The blue-banded toucanet is 40 to 44 cm long and weighs 173 to 257 g. The sexes are alike. Adults have a bluish horn-colored bill. Their plumage is mostly green with a red rump, white throat, a diffuse blue band across the chest, and greenish-yellow undertail coverts. They have a blue and white supercilium and some pale blue below the eye. Their eye can be any color from white through yellow to reddish brown and is surrounded by bare dark grayish skin. Their tail is mostly green with rusty tips on the central feathers. Immatures are duller than adults but otherwise similar.

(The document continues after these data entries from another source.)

(* ===== verification/KTextRef.v ===== *)
(** * KTextRef: an executable instance of the text interface

    Follows the documentation of kstrtox, simple_strtol and sscanf: optional
    sign, base detection from the prefix ([0x] and [0]), 64-bit overflow
    detection, one optional trailing newline.  The witnesses of the other
    files evaluate with this instance, and its laws show that the hypotheses
    of [KText] can be met. *)

From S2P Require Import Prelude KText.

(** ** Digits *)

Definition digit_val (base : Z) (c : ascii) : option Z :=
  let k := Z.of_nat (nat_of_ascii c) in
  let v := if (48 <=? k) && (k <=? 57) then k - 48
           else if (97 <=? k) && (k <=? 102) then k - 87
           else if (65 <=? k) && (k <=? 70) then k - 55
           else 99 in
  if v <? base then Some v else None.

#[global] Arguments digit_val : simpl never.

(** Accumulates the leading digits: value, number of digits, rest. *)
Fixpoint scan_digits (base : Z) (s : bytes) (acc : Z) (n : nat) : Z * nat * bytes :=
  match s with
  | [] => (acc, n, [])
  | c :: s' =>
      match digit_val base c with
      | Some v => scan_digits base s' (acc * base + v) (S n)
      | None => (acc, n, s)
      end
  end.

Definition val_of (base : Z) (acc : Z) (ds : bytes) : Z :=
  fold_left (fun a c => a * base + default 0 (digit_val base c)) ds acc.

Lemma digit_val_char d : 0 <= d < 10 -> digit_val 10 (digit_char d) = Some d.
Proof.
  intros Hd. assert (d = 0 \/ d = 1 \/ d = 2 \/ d = 3 \/ d = 4 \/ d = 5 \/ d = 6
    \/ d = 7 \/ d = 8 \/ d = 9) as Hc by lia.
  by repeat (destruct Hc as [->|Hc]; [reflexivity|]); subst.
Qed.

Lemma digit_char_head d : 0 < d < 10 ->
  digit_char d <> "0"%char /\ digit_char d <> "-"%char /\ digit_char d <> "+"%char.
Proof.
  intros Hd. assert (d = 1 \/ d = 2 \/ d = 3 \/ d = 4 \/ d = 5 \/ d = 6
    \/ d = 7 \/ d = 8 \/ d = 9) as Hc by lia.
  by repeat (destruct Hc as [->|Hc]; [repeat split; discriminate|]); subst.
Qed.

Lemma digits_val f n :
  0 <= n < 10 ^ Z.of_nat f -> (0 < f)%nat ->
  val_of 10 0 (digits 10 f n) = n /\
  Forall (fun c => is_Some (digit_val 10 c)) (digits 10 f n) /\
  (0 < length (digits 10 f n))%nat.
Proof.
  revert n. induction f as [|f IH]; [lia|]. intros n Hn _. cbn [digits].
  destruct (n <? 10) eqn:E.
  - unfold val_of. simpl. rewrite digit_val_char by lia. simpl.
    split; [lia|]. split; [|lia]. repeat constructor.
    rewrite digit_val_char by lia. eauto.
  - assert (0 < f)%nat as Hf by (destruct f; [simpl in Hn; lia|lia]).
    destruct (IH (n / 10)) as (Hv & Hall & Hlen); [|done|].
    { rewrite Nat2Z.inj_succ, Z.pow_succ_r in Hn by lia.
      split; [apply Z.div_pos; lia | apply Z.div_lt_upper_bound; lia]. }
    pose proof (Z.mod_pos_bound n 10 ltac:(lia)).
    pose proof (Z.div_mod n 10 ltac:(lia)).
    split; [|split].
    + unfold val_of in *. rewrite fold_left_app, Hv. simpl.
      rewrite digit_val_char by lia. simpl. lia.
    + apply Forall_app. split; [done|]. repeat constructor.
      rewrite digit_val_char by lia. eauto.
    + rewrite length_app. simpl. lia.
Qed.

Lemma digits_head f n :
  0 < n < 10 ^ Z.of_nat f ->
  exists c r, digits 10 f n = c :: r /\
    c <> "0"%char /\ c <> "-"%char /\ c <> "+"%char.
Proof.
  revert n. induction f as [|f IH]; intros n Hn; [simpl in Hn; lia|].
  cbn [digits]. destruct (n <? 10) eqn:E.
  - pose proof (digit_char_head n ltac:(lia)). eauto.
  - destruct (IH (n / 10)) as (c & r & -> & Hc).
    { rewrite Nat2Z.inj_succ, Z.pow_succ_r in Hn by lia.
      split; [apply Z.div_str_pos; lia | apply Z.div_lt_upper_bound; lia]. }
    simpl. eauto.
Qed.

Lemma scan_digits_app base ds rest acc n :
  Forall (fun c => is_Some (digit_val base c)) ds ->
  scan_digits base (ds ++ rest) acc n =
  scan_digits base rest (val_of base acc ds) (n + length ds)%nat.
Proof.
  intros Hall. revert acc n. induction Hall as [|c ds [v Hv] Hall IH]; intros acc n.
  - simpl. by rewrite Nat.add_0_r.
  - simpl. rewrite Hv, IH. unfold val_of. simpl. rewrite ?Hv. simpl.
    f_equal. lia.
Qed.

(** ** kstrtox *)

Definition fixup_radix (s : bytes) : Z * bytes :=
  match s with
  | c :: s1 =>
      if decide (c = "0"%char) then
        match s1 with
        | x :: d :: r =>
            if (bool_decide (x = "x"%char) || bool_decide (x = "X"%char))
               && bool_decide (is_Some (digit_val 16 d))
            then (16, d :: r) else (8, s)
        | _ => (8, s)
        end
      else (10, s)
  | [] => (10, s)
  end.

Definition kstrtoull_raw (s : bytes) : Z + Z :=
  let '(base, s') := fixup_radix s in
  let '(v, n, rest) := scan_digits base s' 0 0 in
  if ULONG_MAX <? v then inl (- ERANGE)
  else if (n =? 0)%nat then inl (- EINVAL)
  else
    let rest' := match rest with
                 | c :: r => if decide (c = NL) then r else rest
                 | [] => [] end in
    match rest' with [] => inr v | _ => inl (- EINVAL) end.

Definition kstrtoull (s : bytes) : Z + Z :=
  match s with
  | c :: s' => kstrtoull_raw (if decide (c = "+"%char) then s' else s)
  | [] => kstrtoull_raw s
  end.

Definition kstrtoll_pos (s : bytes) : Z + Z :=
  match kstrtoull s with
  | inl e => inl e
  | inr v => if LONG_MAX <? v then inl (- ERANGE) else inr v
  end.

Definition kstrtoll_neg (s : bytes) : Z + Z :=
  match kstrtoull_raw s with
  | inl e => inl e
  | inr v => if LONG_MAX + 1 <? v then inl (- ERANGE) else inr (- v)
  end.

Definition kstrtoll (s : bytes) : Z + Z :=
  match s with
  | c :: s' => if decide (c = "-"%char) then kstrtoll_neg s' else kstrtoll_pos s
  | [] => kstrtoll_pos s
  end.

Definition kstrtoint_ref (s : bytes) : Z + Z :=
  match kstrtoll s with
  | inl e => inl e
  | inr v => if (INT_MIN <=? v) && (v <=? INT_MAX) then inr v else inl (- ERANGE)
  end.

Definition kstrtouint_ref (s : bytes) : Z + Z :=
  match kstrtoull s with
  | inl e => inl e
  | inr v => if (0 <=? v) && (v <=? UINT_MAX) then inr v else inl (- ERANGE)
  end.

Definition kstrtobool_ref (s : bytes) : Z + bool :=
  match s with
  | ("e" | "E" | "y" | "Y" | "t" | "T" | "1")%char :: _ => inr true
  | ("d" | "D" | "n" | "N" | "f" | "F" | "0")%char :: _ => inr false
  | ("o" | "O")%char :: ("n" | "N")%char :: _ => inr true
  | ("o" | "O")%char :: ("f" | "F")%char :: _ => inr false
  | _ => inl (- EINVAL)
  end.

Definition strtoul10 (s : bytes) : Z := (scan_digits 10 s 0 0).1.1.

Definition simple_strtol_ref (s : bytes) : Z :=
  match s with
  | c :: s' => if decide (c = "-"%char) then s64 (- strtoul10 s') else s64 (strtoul10 s)
  | [] => 0
  end.

Definition isspace_ref (c : ascii) : bool :=
  let k := nat_of_ascii c in
  ((9 <=? k) && (k <=? 13) || (k =? 32) || (k =? 160))%nat.

Fixpoint skip_spaces (s : bytes) : bytes :=
  match s with
  | c :: s' => if isspace_ref c then skip_spaces s' else s
  | [] => []
  end.

Fixpoint match_prefix (p s : bytes) : option bytes :=
  match p, s with
  | [], _ => Some s
  | a :: p', b :: s' => if decide (a = b) then match_prefix p' s' else None
  | _, [] => None
  end.

Definition scan_u (s : bytes) : option (Z * bytes) :=
  let '(v, n, rest) := scan_digits 10 (skip_spaces s) 0 0 in
  if (n =? 0)%nat then None else Some (u32 v, rest).

Definition sscanf_uu_ref (p s : bytes) : option (Z * Z) :=
  s1 ← match_prefix p s;
  '(a, s2) ← scan_u s1;
  '(b, _) ← scan_u s2;
  Some (a, b).

(** ** The laws *)

Lemma pow10_20 : 10 ^ Z.of_nat 20 = 100000000000000000000.
Proof. reflexivity. Qed.

Lemma fmt_u_scan n rest acc k :
  in_u64 n -> acc = 0 ->
  (match rest with [] => True | c :: _ => digit_val 10 c = None end) ->
  scan_digits 10 (fmt_u n ++ rest) acc k = (n, (k + length (fmt_u n))%nat, rest).
Proof.
  intros Hn -> Hrest. unfold fmt_u.
  destruct (digits_val 20 n) as (Hv & Hall & _); [rewrite pow10_20; klia|lia|].
  rewrite scan_digits_app, Hv by done.
  destruct rest as [|c rest]; cbn [scan_digits]; [reflexivity|].
  rewrite Hrest. reflexivity.
Qed.

Lemma fmt_u_len n : in_u64 n -> (0 < length (fmt_u n))%nat.
Proof. intros. apply digits_val; [rewrite pow10_20; klia|lia]. Qed.

Lemma fmt_u_head n : in_u64 n ->
  n = 0 \/ exists c r, fmt_u n = c :: r /\
    c <> "0"%char /\ c <> "-"%char /\ c <> "+"%char.
Proof.
  intros. destruct (decide (n = 0)) as [->|]; [by left|right].
  apply digits_head. rewrite pow10_20. klia.
Qed.

(** The tails the parsers accept after a number. *)
Definition nl_tail (t : bytes) : Prop := t = [] \/ t = [NL].

Lemma kstrtoull_raw_fmt n t :
  in_u64 n -> nl_tail t -> kstrtoull_raw (fmt_u n ++ t) = inr n.
Proof.
  intros Hn Ht. destruct (fmt_u_head n Hn) as [->|(c & r & Hr & Hc & _)].
  { destruct Ht as [->| ->]; reflexivity. }
  unfold kstrtoull_raw.
  assert (fixup_radix (fmt_u n ++ t) = (10, fmt_u n ++ t)) as ->.
  { rewrite Hr. simpl. by rewrite decide_False. }
  rewrite fmt_u_scan; [|done|done|by destruct Ht as [->| ->]].
  replace (ULONG_MAX <? n) with false by klia.
  pose proof (fmt_u_len n Hn).
  replace (0 + length (fmt_u n) =? 0)%nat with false by lia.
  by destruct Ht as [->| ->].
Qed.

Lemma kstrtoull_fmt n t :
  in_u64 n -> nl_tail t -> kstrtoull (fmt_u n ++ t) = inr n.
Proof.
  intros Hn Ht. rewrite <- (kstrtoull_raw_fmt n t) by done.
  destruct (fmt_u_head n Hn) as [->|(c & r & -> & _ & _ & Hc)]; [done|].
  simpl. by rewrite decide_False.
Qed.

Lemma kstrtoint_ref_fmt v t :
  in_s32 v -> nl_tail t -> kstrtoint_ref (fmt_d v ++ t) = inr v.
Proof.
  intros Hv Ht. unfold kstrtoint_ref.
  assert (kstrtoll (fmt_d v ++ t) = inr v) as ->.
  { unfold fmt_d. destruct (v <? 0) eqn:E.
    - simpl. unfold kstrtoll_neg. rewrite kstrtoull_raw_fmt by (done || klia).
      replace (LONG_MAX + 1 <? - v) with false by klia. f_equal. lia.
    - assert (kstrtoll_pos (fmt_u v ++ t) = inr v) as Hp.
      { unfold kstrtoll_pos. rewrite kstrtoull_fmt by (done || klia).
        by replace (LONG_MAX <? v) with false by klia. }
      destruct (fmt_u_head v) as [->|(c & r & Hr & _ & Hc & _)]; [klia|done|].
      rewrite Hr in *. simpl. by rewrite decide_False. }
  by replace ((INT_MIN <=? v) && (v <=? INT_MAX)) with true by klia.
Qed.

Lemma kstrtouint_ref_fmt v t :
  in_u32 v -> nl_tail t -> kstrtouint_ref (fmt_u v ++ t) = inr v.
Proof.
  intros Hv Ht. unfold kstrtouint_ref. rewrite kstrtoull_fmt by (done || klia).
  by replace ((0 <=? v) && (v <=? UINT_MAX)) with true by klia.
Qed.

Lemma simple_strtol_ref_fmt v t :
  in_s32 v -> nl_tail t -> simple_strtol_ref (fmt_d v ++ t) = v.
Proof.
  intros Hv Ht.
  assert (forall n, in_u64 n -> strtoul10 (fmt_u n ++ t) = n) as Hs.
  { intros n Hn. unfold strtoul10.
    rewrite fmt_u_scan; [done|done|done|by destruct Ht as [->| ->]]. }
  unfold fmt_d. destruct (v <? 0) eqn:E.
  - simpl. rewrite Hs by klia. rewrite s64_id; klia.
  - specialize (Hs v ltac:(klia)).
    destruct (fmt_u_head v) as [->|(c & r & Hr & _ & Hc & _)]; [klia| |].
    { by destruct Ht as [->| ->]. }
    rewrite Hr in *. simpl in *. rewrite decide_False by done.
    rewrite Hs, s64_id; klia.
Qed.

Lemma match_prefix_app p s : match_prefix p (p ++ s) = Some s.
Proof. induction p; simpl; [done|]. by rewrite decide_True. Qed.

Lemma skip_spaces_fmt n s : in_u64 n -> skip_spaces (fmt_u n ++ s) = fmt_u n ++ s.
Proof.
  intros Hn. destruct (digits_val 20 n) as (_ & Hall & Hlen);
    [rewrite pow10_20; klia|lia|]. unfold fmt_u.
  destruct (digits 10 20 n) as [|c r]; [simpl in Hlen; lia|].
  apply Forall_cons in Hall as [Hc _]. simpl.
  destruct (isspace_ref c) eqn:E; [|done]. exfalso.
  revert E Hc. unfold isspace_ref, digit_val. intros E [v Hv].
  repeat case_match; simplify_eq; lia.
Qed.

Lemma scan_u_fmt n s :
  in_u32 n -> (match s with [] => True | c :: _ => digit_val 10 c = None end) ->
  scan_u (fmt_u n ++ s) = Some (n, s).
Proof.
  intros Hn Hs. unfold scan_u. rewrite skip_spaces_fmt by klia.
  rewrite fmt_u_scan by (done || klia). pose proof (fmt_u_len n ltac:(klia)).
  replace (0 + length (fmt_u n) =? 0)%nat with false by lia.
  by rewrite u32_id by klia.
Qed.

Lemma sscanf_uu_ref_fmt p a b :
  in_u32 a -> in_u32 b ->
  sscanf_uu_ref p (p ++ fmt_u a ++ SPC :: fmt_u b) = Some (a, b).
Proof.
  intros Ha Hb. unfold sscanf_uu_ref. rewrite match_prefix_app. simpl.
  rewrite scan_u_fmt by (done || reflexivity). simpl.
  assert (scan_u (SPC :: fmt_u b) = scan_u (fmt_u b ++ [])) as ->.
  { unfold scan_u. rewrite app_nil_r. by simpl. }
  by rewrite scan_u_fmt.
Qed.

Lemma isspace_ref_dec c : is_dec c = true -> isspace_ref c = false.
Proof. unfold is_dec, isspace_ref. lia. Qed.

Lemma kstrtoint_ref_space c s :
  isspace_ref c = true -> exists e, kstrtoint_ref (c :: s) = inl e.
Proof.
  intros Hc. exists (- EINVAL).
  assert (digit_val 10 c = None /\ c <> "-"%char /\ c <> "+"%char /\ c <> "0"%char)
    as (Hd & Hm & Hp & H0).
  { destruct c as [[] [] [] [] [] [] [] []]; vm_compute in Hc; try discriminate Hc;
      by vm_compute. }
  unfold kstrtoint_ref, kstrtoll. rewrite decide_False by done.
  unfold kstrtoll_pos, kstrtoull. rewrite decide_False by done.
  unfold kstrtoull_raw, fixup_radix. rewrite decide_False by done.
  simpl. rewrite Hd. done.
Qed.

Lemma kstrtoull_raw_err s e : kstrtoull_raw s = inl e -> e < 0.
Proof.
  unfold kstrtoull_raw. unfold ERANGE, EINVAL. intros H.
  repeat case_match; simplify_eq; lia.
Qed.

Lemma kstrtoull_err s e : kstrtoull s = inl e -> e < 0.
Proof. unfold kstrtoull. case_match; apply kstrtoull_raw_err. Qed.

Lemma kstrtoint_ref_err s e : kstrtoint_ref s = inl e -> e < 0.
Proof.
  unfold kstrtoint_ref, kstrtoll, kstrtoll_pos, kstrtoll_neg, ERANGE.
  intros H. repeat case_match; simplify_eq; try lia;
    eauto using kstrtoull_err, kstrtoull_raw_err.
Qed.

Lemma kstrtouint_ref_err s e : kstrtouint_ref s = inl e -> e < 0.
Proof.
  unfold kstrtouint_ref, ERANGE.
  intros H. repeat case_match; simplify_eq; try lia; eauto using kstrtoull_err.
Qed.

Lemma kstrtoint_ref_range s v : kstrtoint_ref s = inr v -> in_s32 v.
Proof. unfold kstrtoint_ref. intros. repeat case_match; simplify_eq. klia. Qed.

Lemma kstrtouint_ref_range s v : kstrtouint_ref s = inr v -> in_u32 v.
Proof. unfold kstrtouint_ref. intros. repeat case_match; simplify_eq. klia. Qed.

Lemma kstrtobool_ref_err s e : kstrtobool_ref s = inl e -> e < 0.
Proof.
  unfold kstrtobool_ref, EINVAL. intros. repeat case_match; simplify_eq; lia.
Qed.

Lemma simple_strtol_ref_range s : in_s64 (simple_strtol_ref s).
Proof.
  unfold simple_strtol_ref. destruct s as [|c s]; [klia|].
  case_decide; apply s64_range.
Qed.

Lemma sscanf_uu_ref_range p s a b :
  sscanf_uu_ref p s = Some (a, b) -> in_u32 a /\ in_u32 b.
Proof.
  assert (forall t v r, scan_u t = Some (v, r) -> in_u32 v) as Hu.
  { unfold scan_u. intros t v r H. repeat case_match; simplify_eq.
    apply u32_range. }
  unfold sscanf_uu_ref. destruct (match_prefix p s); [|done]. simpl.
  destruct (scan_u _) as [[a' s2]|] eqn:Ea; [|done]. simpl.
  destruct (scan_u s2) as [[b' s3]|] eqn:Eb; [|done]. simpl.
  intros. simplify_eq. eauto.
Qed.

Definition KTextRef : KText.
Proof.
  refine {|
    isspace := isspace_ref; kstrtoint := kstrtoint_ref;
    kstrtouint := kstrtouint_ref; kstrtobool := kstrtobool_ref;
    simple_strtol := simple_strtol_ref; sscanf_uu := sscanf_uu_ref;
    isspace_dec := isspace_ref_dec; kstrtoint_space := kstrtoint_ref_space;
    kstrtoint_range := kstrtoint_ref_range; kstrtoint_err := kstrtoint_ref_err;
    kstrtouint_range := kstrtouint_ref_range;
    kstrtouint_err := kstrtouint_ref_err; kstrtobool_err := kstrtobool_ref_err;
    simple_strtol_range := simple_strtol_ref_range;
    sscanf_uu_range := sscanf_uu_ref_range; sscanf_uu_fmt := sscanf_uu_ref_fmt
  |}; try reflexivity.
  all: intros v Hv; try rewrite <- (app_nil_r (fmt_d v));
    try rewrite <- (app_nil_r (fmt_u v)).
  - apply kstrtoint_ref_fmt; [done|by left].
  - rewrite app_nil_r. apply kstrtoint_ref_fmt; [done|by right].
  - apply kstrtouint_ref_fmt; [done|by left].
  - rewrite app_nil_r. apply kstrtouint_ref_fmt; [done|by right].
  - apply simple_strtol_ref_fmt; [done|by left].
  - rewrite app_nil_r. apply simple_strtol_ref_fmt; [done|by right].
Defined.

==Distribution and habitat==

The blue-banded toucanet is mostly found on the east slope of the Andes from central Peru's Department of Huánuco south to Santa Cruz Department in Bolivia. It also occurs in a few isolated areas further east. It inhabits moist subtropical montane forest and cloudforest. In elevation it is known between 1470 and 3050 m but is usually found from 1600 to 2500 m.

==Behavior==
===Movement===

The blue-banded toucanet's movements, if any, are not known.

===Feeding===

The blue-banded toucanet forages at all levels of the forest, alone, in pairs, or in a small group. Its diet not well known but is primarily fruit and also includes insects and other arthropods.

===Breeding===

The yellow-browed toucanet's nesting season appears to span from January to April or later in Peru and from August to January in Bolivia. Nothing else is known about its breeding biology.

===Vocalization===

The blue-banded toucanet's song is "a series of barking, growling, variable notes, 'kunnk' to 'krakk'". It also makes "various rattle calls, 'kyak' yelps, a 'kra-a-a' and 'gek-ek-ek' compound notes."

==Status==

The IUCN has assessed the blue-banded toucanet as being of Least Concern. It has a large range, but its population size is not known and is believed to be decreasing. No immediate threats have been identified. It is considered "generally uncommon" in Peru. "Studies [are] required on its breeding biology and ecology."